● Work item: Which lines of the entries below contain the string "allocator"? Copy each one.

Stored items
___
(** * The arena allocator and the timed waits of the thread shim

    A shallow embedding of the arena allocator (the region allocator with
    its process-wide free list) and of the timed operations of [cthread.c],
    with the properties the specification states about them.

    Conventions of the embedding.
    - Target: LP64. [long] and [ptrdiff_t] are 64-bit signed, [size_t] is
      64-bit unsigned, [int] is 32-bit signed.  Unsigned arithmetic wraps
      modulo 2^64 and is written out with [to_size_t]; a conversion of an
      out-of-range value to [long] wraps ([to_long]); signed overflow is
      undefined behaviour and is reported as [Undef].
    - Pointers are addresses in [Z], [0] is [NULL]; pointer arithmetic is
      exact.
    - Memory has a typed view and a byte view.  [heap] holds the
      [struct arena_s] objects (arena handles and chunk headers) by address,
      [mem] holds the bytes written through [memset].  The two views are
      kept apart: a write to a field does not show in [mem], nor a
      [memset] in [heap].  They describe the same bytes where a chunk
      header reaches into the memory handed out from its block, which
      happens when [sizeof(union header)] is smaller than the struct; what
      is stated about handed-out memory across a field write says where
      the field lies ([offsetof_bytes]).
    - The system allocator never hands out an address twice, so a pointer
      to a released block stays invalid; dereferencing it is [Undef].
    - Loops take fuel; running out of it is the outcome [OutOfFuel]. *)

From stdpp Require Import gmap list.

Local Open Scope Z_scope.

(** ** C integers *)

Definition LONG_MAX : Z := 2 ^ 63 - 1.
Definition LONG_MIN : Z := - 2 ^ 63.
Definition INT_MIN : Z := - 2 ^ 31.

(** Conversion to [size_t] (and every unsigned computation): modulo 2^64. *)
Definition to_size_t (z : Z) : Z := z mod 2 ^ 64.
___
● Completed task:
(** * The arena allocator and the timed waits of the thread shim
    A shallow embedding of the arena allocator (the region allocator with
    - The system allocator never hands out an address twice, so a pointer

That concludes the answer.